I believe it was Steve who hit what seemed like a home run in the making when the ball went through the big plate glass window in the breakfast room. Jamie’s parents didn’t flinch. They called the glass people, assured us all was well, and we resumed play.
While we are proud of who Jamie has become, we have always been proud of who he is.
Gary
Logic could say that all Gary and I had in common was our trumpets as Gary would play in the concert band when football season was over. But I feel a brotherly connection with him. Our parents were good buddies and would often get together. Before being free to drive ourselves around, that meant Gary and I would end up spending time together … time of which I am very grateful.
Gary has carried his gift of gab this whole time I’ve known him. He has a deeply intelligent humor that I love. Even in humor, it seems he is trying to share something with us … to teach. Gary’s thoughtful walk through life has been important to each of us.
James’ heart attack and Gary’s plight with cancer have brought us all to consider our own mortality. We have been deeply concerned about Gary this last 18 months or so. But as often happens in this kind of situation, you reach out to minister to the ill and they seem to minister to you. I guess this is the sharing, teaching Gary.
Anticipation
During Gary’s treatments, we were catching up by phone and he asked if I was interested in finding a time for the Clinton Boys to get together somewhere centrally located. “Absolutely” was my response.
So here we are preparing for this weekend get-together by giving the time a name. What a fabulous idea as it only adds to the excitement and anticipation we each feel.
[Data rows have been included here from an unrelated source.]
Lemma chains_disjoint chain : contains chain owned_mangle_chains = true -> contains chain owned_chains = false.
Proof.
  assert (Hall : forallb (fun c => negb (contains c owned_chains)) owned_mangle_chains = true) by (vm_compute; reflexivity).
  rewrite forallb_forall in Hall. intros Hc. unfold contains in Hc at 1. apply existsb_exists in Hc as (c & Hin & Heq).
  apply (proj1 (eqb_true _ _)) in Heq as ->. apply negb_true_iff, Hall. done.
Qed.

Lemma compiled_lines_Ok : forall text table filter mangle committed out,
  compiled_lines text table filter mangle committed = Ok out ->
  exists pairs, Forall2 normalizes (List.filter (starts_with (lit "-A ")) text) pairs
  /\ out = order_owned_xtables_rules (mangle ++ of_table owned_mangle_chains pairs)
           ++ order_owned_xtables_rules (filter ++ of_table owned_chains pairs)
  /\ Forall (fun pair => contains pair.1 owned_mangle_chains || contains pair.1 owned_chains = true) pairs.
Proof.
  induction text as [|line text IH]; intros table filter mangle committed out Hrun; cbn [compiled_lines] in Hrun.
  { apply seq_Ok in Hrun as [_ [= <-]]. exists []. cbn. by rewrite !app_nil_r. }
  assert (Hskip : starts_with (lit "-A ") line = false -> forall table committed,
    compiled_lines text table filter mangle committed = Ok out ->
    exists pairs, Forall2 normalizes (List.filter (starts_with (lit "-A ")) (line :: text)) pairs
    /\ out = order_owned_xtables_rules (mangle ++ of_table owned_mangle_chains pairs)
             ++ order_owned_xtables_rules (filter ++ of_table owned_chains pairs)
    /\ Forall (fun pair => contains pair.1 owned_mangle_chains || contains pair.1 owned_chains = true) pairs).
  { intros Hs table' committed' Hr. cbn [List.filter]. rewrite Hs. by eapply IH. }
  destruct (line ==? lit "*filter") eqn:E1.
  { apply (proj1 (eqb_true _ _)) in E1 as ->. apply seq_Ok in Hrun as [_ Hrun]. by eapply Hskip. }
  destruct (line ==? lit "*mangle") eqn:E2.
  { apply (proj1 (eqb_true _ _)) in E2 as ->. apply seq_Ok in Hrun as [_ Hrun]. by eapply Hskip. }
  destruct (line ==? lit "COMMIT") eqn:E3.
  { apply (proj1 (eqb_true _ _)) in E3 as ->. apply seq_Ok in Hrun as [_ Hrun]. by eapply Hskip. }
  destruct (starts_with (lit "-A ") line) eqn:Es; [|by eapply Hskip].
  apply bind_Ok_inv in Hrun as (in_mangle & _ & Hrun). apply bind_Ok_inv in Hrun as (pair & Hp & Hrun).
  apply seq_Ok in Hrun as [Hc%ensure_Ok Hrun]. cbn [List.filter]. rewrite Es.
  destruct in_mangle; apply IH in Hrun as (pairs & Hn & -> & Hall); exists (pair :: pairs).
  - split_and!; [by constructor| |constructor; [by rewrite Hc|done]].
    unfold of_table. cbn [List.filter]. by rewrite Hc, (chains_disjoint _ Hc), <-app_assoc.
  - split_and!; [by constructor| |constructor; [by rewrite Hc, orb_true_r|done]].
    unfold of_table. cbn [List.filter]. rewrite Hc. destruct (contains pair.1 owned_mangle_chains) eqn:Em;
      [by rewrite (chains_disjoint _ Em) in Hc|by rewrite <-app_assoc].
Qed.
(* ===== verification/SampleHost.v ===== *)
(** * A host for examples

    A host on which the tools of iptables do what their manual says: restoring
    with [--noflush] empties the declared and the flushed chains, [-I], [-A] and [-D] change a
    built-in chain, and saving lists the result.  Everything else is absent. *)

From S2P Require Import Prelude Text Net Application Model State Netlink Protocol Capture Storage.
From S2P Require Import Marks Nftables NftScript Iptables Xtables Commands XtablesWorlds NftDocuments NftBackend IptBackend.
Local Open Scope Z_scope.

(** ** Tables *)

Record SampleTable : Type := mkSampleTable { sample_chains : list ustring; sample_rules : list ustring }.

Definition sample_empty : SampleTable := mkSampleTable [lit "INPUT"; lit "OUTPUT"; lit "FORWARD"] [].

(** The lines of one table of a program. *)
Fixpoint sample_section (table : ustring) (inside : bool) (text : list ustring) : list ustring :=
  match text with
  | [] => []
  | line :: rest =>
      if line ==? lit "*" ++ table then sample_section table true rest
      else if line ==? lit "COMMIT" then sample_section table false rest
      else if inside then line :: sample_section table inside rest
      else sample_section table inside rest
  end.

Definition sample_restore (table text : ustring) (t : SampleTable) : SampleTable :=
  let section := sample_section table false (lines text) in
  let declared := omap chain_declaration section in
  let flushed := declared ++ omap (strip_prefix (lit "-F ")) section in
  mkSampleTable (List.filter (fun c => negb (contains c declared)) (sample_chains t) ++ declared)
    (List.filter (fun rule => negb (existsb (fun c => starts_with (append_prefix c) rule) flushed)) (sample_rules t)
     ++ List.filter (starts_with (lit "-A ")) section).

Fixpoint sample_delete (rule : ustring) (rules : list ustring) : list ustring :=
  match rules with [] => [] | r :: rest => if r ==? rule then rest else r :: sample_delete rule rest end.

Definition sample_command (table : ustring) (args : list ustring) (t : SampleTable) : SampleTable :=
  match args with
  | [_; _; _; table'; action; built_in; _; _; target] =>
      if table' ==? table then mkSampleTable (sample_chains t) (dispatch_rule built_in target :: sample_rules t) else t
  | [_; _; _; table'; action; built_in; _; target] =>
      if table' ==? table then
        mkSampleTable (sample_chains t)
          (if action ==? lit "-A" then sample_rules t ++ [dispatch_rule built_in target]
           else sample_delete (dispatch_rule built_in target) (sample_rules t))
      else t
  | _ => t
  end.

Definition sample_step (tools : XtablesTools) (table : ustring) (t : SampleTable) (event : HostEvent) : SampleTable :=
  match event with
  | Ran command _ =>
      if program command ==? tools_restore tools then
        match command_input command with
        | Some text => if arguments command ==? restore_args false then sample_restore table text t else t
        | None => t
        end
      else if program command ==? tools_command tools then sample_command table (arguments command) t
      else t
  | _ => t
  end.

Definition sample_table (tools : XtablesTools) (events : list HostEvent) (table : ustring) : SampleTable :=
  fold_left (sample_step tools table) events sample_empty.

Definition sample_save (table : ustring) (t : SampleTable) : ustring :=
  lit "*" ++ table ++ nl
  ++ concat ((fun chain => lit ":" ++ chain ++ lit " - [0:0]" ++ nl) <$> sample_chains t)
  ++ concat ((fun rule => lit "[2:120] " ++ rule ++ nl) <$> sample_rules t)
  ++ lit "COMMIT" ++ nl.

(** ** The host *)

Definition tools_of (bundle : XtablesBundle) : XtablesTools :=
  mkTools (bundle_command bundle) (bundle_restore bundle) (bundle_save bundle).
Definition sample_tools4 : XtablesTools := tools_of (bundle_in [lit "usr"; lit "sbin"] (lit "iptables-legacy")).
Definition sample_tools6 : XtablesTools := tools_of (bundle_in [lit "usr"; lit "sbin"] (lit "ip6tables-legacy")).
Definition sample_backend : IptablesBackend := mkIptablesBackend sample_tools4 sample_tools6.

Definition sample_process (output : Bytes) : Process :=
  mkProcess true true true true true (fun _ => Exited (Some 0)) (fun n => 10 * Z.of_nat n) [Some output] [].

Definition sample_answer (events : list HostEvent) (command : Command) : Bytes :=
  let tools := if program command ==? tools_save sample_tools4 then sample_tools4 else sample_tools6 in
  if arguments command ==? [lit "--version"] then
    (if program command ==? tools_save sample_tools4 then lit "iptables" else lit "ip6tables") ++ lit "-save v1.8.10 (legacy)" ++ nl
  else if arguments command ==? selected_xtables_save_args FILTER then sample_save FILTER (sample_table tools events FILTER)
  else if arguments command ==? selected_xtables_save_args MANGLE then sample_save MANGLE (sample_table tools events MANGLE)
  else if arguments command ==? xtables_save_inspection_args then
    sample_save MANGLE (sample_table tools events MANGLE) ++ sample_save FILTER (sample_table tools events FILTER)
  else if arguments command ==? NFT_OBSERVATION_QUERY then [1; 2; 3; 10]
  else [].

(** The tools, the directories above them, and nothing else. *)
Definition sample_metadata (path : Path) : Result IoError Stat :=
  let bin := in_directory [lit "usr"] (lit "sbin") in
  if bool_decide (path ∈ [[RootDir]; [RootDir; Normal (lit "usr")]; bin]) then Ok (mkStat DirectoryFile 0 493)
  else if bool_decide (path ∈ [tools_save sample_tools4; tools_save sample_tools6]) then Ok (mkStat RegularFile 0 493)
  else Err ENOENT.

Definition sample_host : Host := {|
  host_process events command := sample_process (sample_answer events command);
  host_symlink_metadata _ path := sample_metadata path;
  host_metadata _ path := Ok (mkStat RegularFile 0 493);
  host_canonicalize _ path := Ok path
|}.

(** *** Documents of nft, each written as one byte *)

Definition sample_object (kind : ustring) (fields : list (ustring * Value)) : Value :=
  JsonObject [(kind, JsonObject ((lit "family", JsonString (lit "inet")) :: fields))].
Definition sample_counter (name : ustring) (n : Z) : Value :=
  sample_object (lit "counter")
    [(lit "table", JsonString (lit "openshield")); (lit "name", JsonString name);
     (lit "packets", JsonNumeric (JsonInteger n)); (lit "bytes", JsonNumeric (JsonInteger (60 * n)))].
Definition sample_chain (chain : ustring * BaseChain) : Value :=
  sample_object (lit "chain")
    [(lit "table", JsonString (lit "openshield")); (lit "name", JsonString chain.1); (lit "type", JsonString (lit "filter"));
     (lit "hook", JsonString (base_hook chain.2)); (lit "prio", JsonNumeric (JsonInteger (base_priority chain.2)));
     (lit "policy", JsonString (base_policy chain.2))].

Definition sample_document (byte : Z) : Value :=
  let objects :=
    if byte =? 1 then [sample_object (lit "table") [(lit "name", JsonString (lit "openshield"))]]
    else if byte =? 2 then sample_chain <$> rev required_chains
    else if byte =? 3 then
      zip_with sample_counter (NFT_OWNERSHIP_COUNTER :: counter_names) [0; 5; 6; 7; 8; 9]
    else [] in
  JsonObject [(lit "nftables", JsonArray objects)].

Definition sample_reader : JsonReader := {|
  json_value_from_slice bytes := Some (sample_document (default 0 (head bytes)));
  json_stream_next bytes := (fun byte => Some (sample_document byte, 1)) <$> head bytes
|}.

Definition sample_start : Backend := mkBackend ExpectedXtablesPolicy_default false [].

Definition sample_policy (snapshot : Snapshot) : IptablesPolicy :=
  match compile_iptables snapshot with Ok policy => policy | Err _ => mkIptablesPolicy [] [] end.
(* ===== verification/NftFacts.v ===== *)
(** * What the nftables backend guarantees

    An observation is accepted only if the kernel lists the table once, with
    exactly the base chains and the counters of the compiled program, and a
    transaction is sent only after the checks that make it safe. *)

From S2P Require Import Prelude Text Net Application Model State Netlink Protocol Capture Storage.
From S2P Require Import Marks Nftables Iptables Xtables Commands CommandFacts XtablesWorlds WorldFacts.
From S2P Require Import NftDocuments NftBackend IptBackend SampleHost.
Local Open Scope Z_scope.

(** ** Chains *)

Definition openshield_chains (objects : list Value) : list Value :=
  List.filter (is_openshield (lit "table")) (omap (json_get (lit "chain")) objects).

(** The name, and the type, hook, priority and policy of a chain. *)
Definition described_chain (chain : Value) : option (ustring * BaseChain) :=
  name ← str_field (lit "name") chain;
  kind ← str_field (lit "type") chain;
  hook ← str_field (lit "hook") chain;
  priority ← json_get (lit "prio") chain ≫= as_i64;
  policy ← str_field (lit "policy") chain;
  if kind ==? lit "filter" then Some (name, mkBaseChain hook priority policy) else None.

Lemma described_matches chain name required :
  str_field (lit "name") chain = Some name -> chain_matches chain required = true ->
  described_chain chain = Some (name, required).
Proof.
  unfold chain_matches, described_chain. rewrite !andb_true_iff. intros -> [[[H1 H2] H3] H4].
  apply (proj1 (eqb_true _ _)) in H1 as ->. apply (proj1 (eqb_true _ _)) in H2 as ->.
  apply (proj1 (eqb_true _ _)) in H3 as ->. apply (proj1 (eqb_true _ _)) in H4 as ->.
  cbn [mbind option_bind]. rewrite eqb_refl. by destruct required.
Qed.

Lemma required_chain_in name required : required_chain name = Some required -> (name, required) ∈ required_chains.
Proof.
  unfold required_chain. destruct (List.find _ required_chains) as [[n r]|] eqn:E; [|done]. intros [= <-].
  apply find_some in E as [Hin Heq]. cbn [fst] in Heq. apply (proj1 (eqb_true _ _)) in Heq as <-. by apply list_elem_of_In.
Qed.

Lemma collect_chains_Ok : forall objects chains out,
  collect_chains objects chains = Ok out -> NoDup chains ->
  exists found, mapM described_chain (openshield_chains objects) = Some found
  /\ Forall (.∈ required_chains) found /\ out = rev found.*1 ++ chains /\ NoDup out.
Proof.
  induction objects as [|object objects IH]; intros chains out Hrun Hnd; cbn [collect_chains] in Hrun.
  { injection Hrun as <-. by exists []. }
  unfold openshield_chains in *. cbn [omap list_omap].
  destruct (json_get (lit "chain") object) as [chain|]; [|by apply IH]. cbn [List.filter].
  destruct (is_openshield (lit "table") chain); [|by apply IH].
  apply bind_Ok_inv in Hrun as (name & Hname%ok_or_Ok & Hrun). apply bind_Ok_inv in Hrun as (required & Hreq%ok_or_Ok & Hrun).
  apply seq_Ok in Hrun as [Hm%ensure_Ok Hrun]. apply seq_Ok in Hrun as [Hnew%ensure_Ok%negb_true_iff%bool_decide_eq_false Hrun].
  apply IH in Hrun as (found & Hmap & Hall & -> & Hout); [|by constructor].
  exists ((name, required) :: found). cbn [mapM]. rewrite (described_matches _ _ _ Hname Hm). cbn [mbind option_bind].
  rewrite Hmap. split_and!; [done|constructor; [by apply required_chain_in|done]| |].
  - cbn [fmap list_fmap fst rev]. by rewrite <-app_assoc.
  - done.
Qed.

Lemma base_chains_Ok document objects :
  nft_objects document = Ok objects -> verify_base_chains_document document = Ok tt ->
  exists found, mapM described_chain (openshield_chains objects) = Some found /\ found ≡ₚ required_chains.
Proof.
  intros Ho. unfold verify_base_chains_document. rewrite Ho. intros Hrun. cbn [mbind Result_bind] in Hrun.
  apply bind_Ok_inv in Hrun as (out & Hc & Hlen%ensure_Ok%Z.eqb_eq).
  apply collect_chains_Ok in Hc as (found & Hmap & Hall & -> & Hnd); [|constructor]. exists found. split; [done|].
  rewrite app_nil_r in *. apply submseteq_length_Permutation.
  - apply NoDup_submseteq; [|intros x Hx; rewrite Forall_forall in Hall; by apply Hall].
    apply (NoDup_fmap_1 fst). by rewrite (Permutation_rev found.*1).
  - unfold zlen in Hlen. rewrite length_rev, length_fmap in Hlen. lia.
Qed.

(** ** Counters *)

Definition openshield_counters (objects : list Value) : list Value :=
  List.filter (fun counter => is_openshield (lit "table") counter && is_some (str_field (lit "name") counter))
    (omap (json_get (lit "counter")) objects).

(** The name of a counter, and its packets and bytes. *)
Definition described_counter (counter : Value) : option (ustring * CounterValue) :=
  name ← str_field (lit "name") counter;
  p ← u64_field (lit "packets") counter;
  b ← u64_field (lit "bytes") counter;
  Some (name, mkCounterValue p b).
(* ===== verification/IptFacts.v ===== *)
(** * What the iptables backend guarantees

    Whatever the tools answer, a program that lets packets through is written only
    after both families were seen to hold the blocking program and nothing else,
    and success means that both were seen to hold the new program. *)

From S2P Require Import Prelude Text Net Application Model State Netlink Protocol Capture Storage.
From S2P Require Import Marks Nftables Iptables Xtables XtablesFacts Commands CommandFacts XtablesWorlds WorldFacts.
From S2P Require Import NftDocuments NftScript NftBackend NftFacts IptBackend SampleHost.
Local Open Scope Z_scope.

(** ** Writes *)

(** The program that a transaction sends, with the tool that gets it. *)
Definition write_of (event : HostEvent) : option (Path * ustring) :=
  match event with
  | Ran command _ =>
      if arguments command ==? restore_args false then (fun text => (program command, text)) <$> command_input command else None
  | _ => None
  end.

(** A change of the rules of a built-in chain. *)
Definition edits (event : HostEvent) : bool :=
  match event with
  | Ran command _ =>
      match arguments command !! 4%nat with
      | Some action => contains action [lit "-I"; lit "-A"; lit "-D"]
      | None => false
      end
  | _ => false
  end.
(* ===== verification/AutoBackend.v ===== *)
(** * The firewall backend of the daemon

    [backend.rs] of the daemon, lines 345 to 432: the backend that is chosen at
    start-up, as the engine uses it. *)

From S2P Require Import Prelude Text Net Application Model State Netlink Protocol Capture Storage Engine Verdicts.
From S2P Require Import Marks Nftables Iptables Xtables XtablesFacts Commands CommandFacts XtablesWorlds WorldFacts.
From S2P Require Import NftDocuments NftScript NftBackend NftFacts IptBackend SampleHost IptFacts.
Local Open Scope Z_scope.

Inductive AutoBackend : Type := AutoNft (backend : NftBackend) | AutoIptables (backend : IptablesBackend).

Section Discovery.
Context `{Host} `{JsonReader} `{IpNetLib}.
Abbreviation OnHost := (ST (list HostEvent) string) (only parsing).

Definition auto_discover_with (discover_usable_nft : OnHost NftBackend) (discover_usable_iptables : OnHost IptablesBackend)
    : OnHost AutoBackend :=
  nft ← attempt discover_usable_nft;
  match nft : Result string NftBackend with
  | Ok backend => mret (AutoNft backend)
  | Err _ =>
      iptables ← attempt discover_usable_iptables;
      match iptables : Result string IptablesBackend with
      | Ok backend => mret (AutoIptables backend)
      | Err _ => lift (Err "neither firewall backend is safely usable"%string)
      end
  end.

Definition auto_discover (utc_now : DateTime) : OnHost AutoBackend :=
  auto_discover_with (backend ← NftBackend_discover; nft_probe backend utc_now ;; mret backend) IptablesBackend_discover.

Definition auto_name (self : AutoBackend) : ustring :=
  match self with AutoNft _ => lit "nftables" | AutoIptables _ => lit "iptables/ip6tables" end.

Definition queue_verdict_strategy (self : AutoBackend) : QueueVerdictStrategy :=
  match self with AutoNft _ => AcceptStrategy | AutoIptables _ => RepeatWithHandoffMark end.

Definition auto_kind (self : AutoBackend) : FirewallBackendKind :=
  match self with AutoNft _ => BackendNftables | AutoIptables _ => BackendIptables end.

(** The backend of a running daemon. *)
Record Running : Type := mkRunning { running_backend : AutoBackend; running_state : Backend }.

(** The error that [anyhow] carries, as text. *)
Definition on_backend_state {A} (m : ST Backend string A) : ST Running BackendError A := fun b =>
  let '(state, r) := m (running_state b) in (mkRunning (running_backend b) state, map_err lit r).

Definition auto_apply (snapshot : Snapshot) : ST Running BackendError unit := fun b =>
  match running_backend b with
  | AutoNft backend => on_backend_state (on_host (nft_apply backend snapshot)) b
  | AutoIptables backend => on_backend_state (iptables_apply backend snapshot) b
  end.

Definition auto_fail_closed : ST Running BackendError unit := fun b =>
  match running_backend b with
  | AutoNft backend => on_backend_state (on_host (nft_fail_closed backend)) b
  | AutoIptables backend => on_backend_state (iptables_fail_closed backend) b
  end.

Definition auto_policy_observation : ST Running BackendError FirewallCounters := fun b =>
  match running_backend b with
  | AutoNft backend => on_backend_state (on_host (nft_policy_observation backend)) b
  | AutoIptables backend => on_backend_state (iptables_policy_observation backend) b
  end.

#[export] Instance Running_ops : FirewallBackend Running := {|
  backend_kind b := auto_kind (running_backend b);
  backend_apply := auto_apply;
  backend_fail_closed := auto_fail_closed
|}.
End Discovery.

(** ** What success means *)

(** The last thing that the host was asked shows the policy in the kernel: the
    transaction that replaces the table succeeded, or both families were
    listed with the rules of the program. *)
Definition ends_installed `{IpNetLib} (self : AutoBackend) (snapshot : Snapshot) (log : list HostEvent) : Prop :=
  match self with
  | AutoNft backend =>
      exists text before child, compile snapshot = Ok text
      /\ log = before ++ [Ran (mkCommand (nft_binary backend) NFT_APPLY_ARGS (Some text)) child]
      /\ finished_with_input child NFT_TIMEOUT = Ok tt
  | AutoIptables backend =>
      exists policy before seen, compile_iptables snapshot = Ok policy /\ log = before ++ seen /\ both_show backend policy seen
  end.

Section Success.
Context `{Host} `{JsonReader} `{IpNetLib}.

Lemma nft_success backend snapshot policy h h' :
  compiled snapshot = Ok policy -> nft_checked_apply backend policy h = (h', Ok tt) -> ends_installed (AutoNft backend) snapshot h'.
Proof.
  unfold compiled. rewrite map_err_Ok. intros Hc (checks & calls & -> & _ & Ht & _)%nft_apply_run.
  inversion Ht as [| |checked child Hk Heq Hr]; subst. exists policy, (h ++ checks ++ [Ran (mkCommand (nft_binary backend) NFT_CHECK_ARGS (Some policy)) checked]), child.
  split_and!; [done| |done]. by rewrite <-!app_assoc.
Qed.

Lemma activation_shows self policy block new :
  activation self policy block new (Ok tt) -> exists before seen, new = before ++ seen /\ both_show self policy seen.
Proof.
  inversion 1 as [| | | |closing opening verifying _ _ Hs]; subst. exists (closing ++ opening), verifying. by rewrite <-app_assoc.
Qed.

Lemma on_backend_state_Ok {A} (m : ST Backend string A) b b' a :
  on_backend_state m b = (b', Ok a) ->
  m (running_state b) = (running_state b', Ok a) /\ running_backend b' = running_backend b.
Proof.
  unfold on_backend_state. destruct (m (running_state b)) as [state r]. intros [= <- Hr]. apply map_err_Ok in Hr as ->. done.
Qed.

Lemma apply_success snapshot b b' :
  auto_apply snapshot b = (b', Ok tt) ->
  running_backend b' = running_backend b /\ ends_installed (running_backend b) snapshot (events (running_state b')).
Proof.
  unfold auto_apply. destruct (running_backend b) as [backend|backend] eqn:Eb; intros [Hrun Hb]%on_backend_state_Ok; (split; [congruence|]).
  - apply on_host_run in Hrun as [Hrun _]. unfold nft_apply in Hrun. apply run_lift_Ok in Hrun as (policy & Hc & Hrun).
    by eapply nft_success.
  - unfold iptables_apply in Hrun. apply run_lift_Ok in Hrun as (policy & Hc & Hrun).
    apply run_lift_Ok in Hrun as (block & _ & Hrun). apply checked_apply_run in Hrun as (new & -> & Ha & _).
    apply activation_shows in Ha as (before & seen & -> & Hs). unfold compiled_iptables in Hc. apply map_err_Ok in Hc.
    exists policy, (events (running_state b) ++ before), seen. split_and!; [done|by rewrite app_assoc|done].
Qed.

Lemma fail_closed_success b b' :
  auto_fail_closed b = (b', Ok tt) ->
  running_backend b' = running_backend b
  /\ ends_installed (running_backend b) (State_snapshot State_new) (events (running_state b')).
Proof.
  unfold auto_fail_closed. destruct (running_backend b) as [backend|backend] eqn:Eb; intros [Hrun Hb]%on_backend_state_Ok; (split; [congruence|]).
  - apply on_host_run in Hrun as [Hrun _]. unfold nft_fail_closed in Hrun. apply run_lift_Ok in Hrun as (policy & Hc & Hrun).
    by eapply nft_success.
  - apply fail_closed_run in Hrun as (block & asked & new & Hc & -> & _ & (before & seen & -> & _ & Hs) & _).
    unfold block_all_policy, compiled_iptables in Hc. apply map_err_Ok in Hc.
    exists block, (events (running_state b) ++ asked ++ before), seen. split_and!; [done|by rewrite <-!app_assoc|done].
Qed.
End Success.

(** C9: when the backend reports success, the kernel was left with the policy.
    Whichever backend was chosen and whatever the host answers, after a
    successful activation of a snapshot, and after closing successfully for the
    initial snapshot, which blocks everything, the last thing that was asked of
    the host is the transaction with the compiled program, and it succeeded, or
    the listing of both families, with exactly the rules of the compiled
    programs. *)
Theorem success_means_installed `{Host} `{JsonReader} `{IpNetLib} b b' snapshot :
  backend_apply snapshot b = (b', Ok tt)
  \/ backend_fail_closed b = (b', Ok tt) /\ snapshot = State_snapshot State_new ->
  running_backend b' = running_backend b /\ ends_installed (running_backend b) snapshot (events (running_state b')).
Proof. intros [Ha|[Hc ->]]; [by apply apply_success|by apply fail_closed_success]. Qed.

Definition sample_running : Running := mkRunning (AutoIptables sample_backend) sample_start.

Lemma success_means_installed_witness :
  let b' := (auto_apply (H := sample_host) (H0 := sample_reader) sample_snapshot sample_running).1 in
  running_backend b' = running_backend sample_running
  /\ ends_installed (running_backend sample_running) sample_snapshot (events (running_state b')).
Proof.
  intros b'. apply (success_means_installed (H := sample_host) (H0 := sample_reader)). left.
  refine (run_answer (auto_apply (H := sample_host) (H0 := sample_reader) sample_snapshot sample_running) _ _). vm_compute. reflexivity.
Defined.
What will happen? Who knows. This I do know, it will be right and good.
“Concerning all acts of initiative … there is one elementary truth … that the moment one definitely commits oneself, then Providence moves too …”
- Johann Wolfgang von Goethe
The Men
My life has been impacted so powerfully by these boys. I stay with the word ‘boys’ because that’s when these men began their impact on me and each other.
The boy Steve – Gentleness and kindness exemplified
The boy Joe – Love freely offered unconditionally
The boy Don – The gift of loyalty wrapped in dedication
The boy James – The stability of fun keeping us all boys
The boy Jamie – The model for honor and duty lived out with joy
The boy Gary – Our sage wise from his youngest years
I loved these boys and I love these men.

The Favorite Campsite
wish you had an old picture of al of you to post. that would help us in coming up with a name:) loved reading your story. hope you guys have fun!
I am among all the most envious. I know personally four of the six boys/men and am acquainted with the other two mainly because of one. I am not privileged to retain friendships such as these from my childhood. I did not have and was not the catalyst. But I am blessed to have six men who I now call (as one of your six does) my pallbearers. Some of them are closer than others but into their hands I have already entrusted my family at my passing. Until that time I hope to enjoy their friendship, wisdom, encouragement, accountability, trust, and pride. I wish I could be a fly on the wall at the upcoming weekend just to soak up some of the genuine regard for each other if not the lies that will be resurrected and broadened with the years. I wish that we might enjoy each other’s company as you will but our relationships are not as developed as yours and require some more attention. I truly hope that you enjoy the breaking up of soil left untended and the sacred fruit that results from the rich nutrients of reconnection.